§ **Data section**:
(* ===== verification/DelayingQueue.v ===== *)
(** * The delaying work queue (k8s.io/client-go/util/workqueue/delaying_queue.go)

    Entries are heap objects, shared by the priority queue, the map of known entries
    and the channel: pointers are numbers, [objs] is what they point to.  The priority
    queue implements the [heap.Interface] of [ContainerHeap].  A run of [waitingLoop]
    is a sequence of the two parts of its body: adding what is ready, and receiving an
    entry from the channel.  Times are nanoseconds. *)

From S2P Require Import Prelude ContainerHeap WorkQueue.
Open Scope Z_scope.

Section delaying.
Context {A : Type} `{Countable A}.

Record waitFor := { wdata : A; readyAt : Z; windex : Z }.

Definition set_windex (i : Z) (e : waitFor) : waitFor :=
  {| wdata := wdata e; readyAt := readyAt e; windex := i |}.
Definition set_readyAt (t : Z) (e : waitFor) : waitFor :=
  {| wdata := wdata e; readyAt := t; windex := windex e |}.

(** ** The priority queue *)
Record waitForPriorityQueue := { objs : gmap nat waitFor; pq : list nat }.

Definition pq_Len (q : waitForPriorityQueue) : nat := length (pq q).

(** container/heap only passes positions of the queue. *)
Definition pq_Less (i j : nat) (q : waitForPriorityQueue) : bool :=
  match (pq q !! i) ≫= (objs q !!.), (pq q !! j) ≫= (objs q !!.) with
  | Some ei, Some ej => bool_decide (readyAt ei < readyAt ej)
  | _, _ => false
  end.

Definition set_index_at (i : nat) (q : waitForPriorityQueue) : waitForPriorityQueue :=
  match pq q !! i with
  | Some p => {| objs := alter (set_windex (Z.of_nat i)) p (objs q); pq := pq q |}
  | None => q
  end.

Definition pq_Swap (i j : nat) (q : waitForPriorityQueue) : waitForPriorityQueue :=
  set_index_at j (set_index_at i {| objs := objs q; pq := swap i j (pq q) |}).

Definition pq_Push (p : nat) (q : waitForPriorityQueue) : waitForPriorityQueue :=
  {| objs := alter (set_windex (Z.of_nat (length (pq q)))) p (objs q); pq := pq q ++ [p] |}.

(** On an empty queue [Pop] indexes out of range; container/heap does not get there. *)
Definition pq_Pop (q : waitForPriorityQueue) : nat * waitForPriorityQueue :=
  match last (pq q) with
  | None => (0%nat, q)
  | Some p => (p, {| objs := alter (set_windex (-1)) p (objs q);
                     pq := take (length (pq q) - 1) (pq q) |})
  end.

Definition Peek (q : waitForPriorityQueue) : option nat := head (pq q).

#[export] Instance pq_Interface : HeapInterface waitForPriorityQueue nat nat :=
  {| hLen := pq_Len; hLess := pq_Less; hSwap := pq_Swap; hPush := pq_Push; hPop := pq_Pop |}.

(** What the heap operations do not touch: data and time of every object. *)
Definition view (e : waitFor) : A * Z := (wdata e, readyAt e).

Definition time_of (O : gmap nat (A * Z)) (p : nat) : Z := default 0 (snd <$> O !! p).

Definition sooner (O : gmap nat (A * Z)) (p p' : nat) : bool :=
  bool_decide (time_of O p < time_of O p').

Record pq_wf (O : gmap nat (A * Z)) (q : waitForPriorityQueue) : Prop := {
  pw_view : view <$> objs q = O;
  pw_index i p : pq q !! i = Some p → ∃ e, objs q !! p = Some e ∧ windex e = Z.of_nat i;
}.

Lemma view_alter (f : waitFor → waitFor) p (m : gmap nat waitFor) :
  (∀ e, view (f e) = view e) → view <$> alter f p m = view <$> m.
Proof.
  intros Hf. apply map_eq. intros k. rewrite !lookup_fmap, lookup_alter.
  case_decide; [subst|done]. destruct (m !! k); [|done]. cbn. by rewrite Hf.
Qed.

Lemma pw_inj O q i j p : pq_wf O q → pq q !! i = Some p → pq q !! j = Some p → i = j.
Proof. intros [_ Hi] (e & ? & ?)%Hi (e' & ? & ?)%Hi. simplify_eq. lia. Qed.

Lemma pq_Less_wf O i j q p p' :
  pq_wf O q → pq q !! i = Some p → pq q !! j = Some p' → pq_Less i j q = sooner O p p'.
Proof.
  intros [<- Hx] Hi Hj. destruct (Hx _ _ Hi) as (e & He & _). destruct (Hx _ _ Hj) as (e' & He' & _).
  unfold pq_Less, sooner, time_of. rewrite Hi, Hj, !lookup_fmap. cbn. by rewrite He, He'.
Qed.

Lemma pq_Swap_wf O i j q :
  pq_wf O q → (i < length (pq q))%nat → (j < length (pq q))%nat →
  pq_wf O (pq_Swap i j q) ∧ pq (pq_Swap i j q) = swap i j (pq q).
Proof.
  intros Hwf Hi Hj.
  destruct (lookup_lt_is_Some_2 _ _ Hi) as [pi Hpi]. destruct (lookup_lt_is_Some_2 _ _ Hj) as [pj Hpj].
  assert (swap i j (pq q) !! i = Some pj) as Ei
    by (rewrite lookup_swap by done; repeat case_decide; congruence).
  assert (swap i j (pq q) !! j = Some pi) as Ej
    by (rewrite lookup_swap by done; repeat case_decide; congruence).
  assert (pq_Swap i j q = {| objs := alter (set_windex (Z.of_nat j)) pi
    (alter (set_windex (Z.of_nat i)) pj (objs q)); pq := swap i j (pq q) |}) as ->.
  { unfold pq_Swap, set_index_at. cbn. rewrite Ei. cbn. by rewrite Ej. }
  split; [|done]. split; cbn.
  - rewrite !view_alter by done. apply Hwf.
  - intros n p. rewrite lookup_swap by done. rewrite !lookup_alter. intros Hp.
    destruct (decide (pi = p)) as [->|Hpi'].
    + assert (n = j) as -> by (repeat case_decide; subst; try done;
        [by eapply (pw_inj O q)|by destruct (pw_inj O q n i p Hwf Hp Hpi)]).
      destruct (pw_index _ _ Hwf i p Hpi) as (e & He & _).
      destruct (decide (pj = p)) as [->|]; rewrite He; cbn; eauto.
    + destruct (decide (pj = p)) as [->|Hpj'].
      * assert (n = i) as -> by (repeat case_decide; subst; try done; try congruence;
          by destruct (pw_inj O q n j p Hwf Hp Hpj)).
        destruct (pw_index _ _ Hwf j p Hpj) as (e & He & _). rewrite He. cbn. eauto.
      * repeat case_decide; subst; try congruence. by apply (pw_index _ _ Hwf).
Qed.

Lemma pq_Push_wf O p q :
  pq_wf O q → p ∉ pq q ∧ is_Some (O !! p) → pq_wf O (pq_Push p q) ∧ pq (pq_Push p q) = pq q ++ [p].
Proof.
  intros [Hv Hx] [Hp Ho]. split; [|done]. split; cbn.
  - by rewrite view_alter.
  - intros n p' [[_ Hn]|[-> ->]]%lookup_snoc_Some.
    + rewrite lookup_alter_ne; [by apply Hx|]. intros ->. apply Hp. by eapply list_elem_of_lookup_2.
    + rewrite lookup_alter_eq. rewrite <-Hv, lookup_fmap in Ho. destruct (objs q !! p'); [|by destruct Ho].
      cbn. eauto.
Qed.

Lemma pq_Pop_wf O q l p :
  pq_wf O q → pq q = l ++ [p] → (pq_Pop q).1 = p ∧ pq_wf O (pq_Pop q).2 ∧ pq (pq_Pop q).2 = l.
Proof.
  intros Hwf Hq. unfold pq_Pop. rewrite Hq, last_snoc, length_app. cbn.
  rewrite Nat.add_sub, take_app_length. split_and!; [done| |done]. split; cbn.
  - rewrite view_alter by done. apply Hwf.
  - intros n p' Hn. rewrite lookup_alter_ne.
    + apply (pw_index _ _ Hwf). rewrite Hq. by apply lookup_app_l_Some.
    + intros ->. pose proof (lookup_lt_Some _ _ _ Hn).
      assert (n = length l); [|lia]. eapply (pw_inj O q n); [done| |]; rewrite Hq;
        [by apply lookup_app_l_Some|by apply list_lookup_middle].
Qed.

§ **Activity**: The answer must be the line containing "by apply lookup_app_l_Some." and every line after it through the last line of the records above, repeated exactly.

§ **Finished task**:
    + apply (pw_index _ _ Hwf). rewrite Hq. by apply lookup_app_l_Some.
    + intros ->. pose proof (lookup_lt_Some _ _ _ Hn).
      assert (n = length l); [|lia]. eapply (pw_inj O q n); [done| |]; rewrite Hq;
        [by apply lookup_app_l_Some|by apply list_lookup_middle].
Qed.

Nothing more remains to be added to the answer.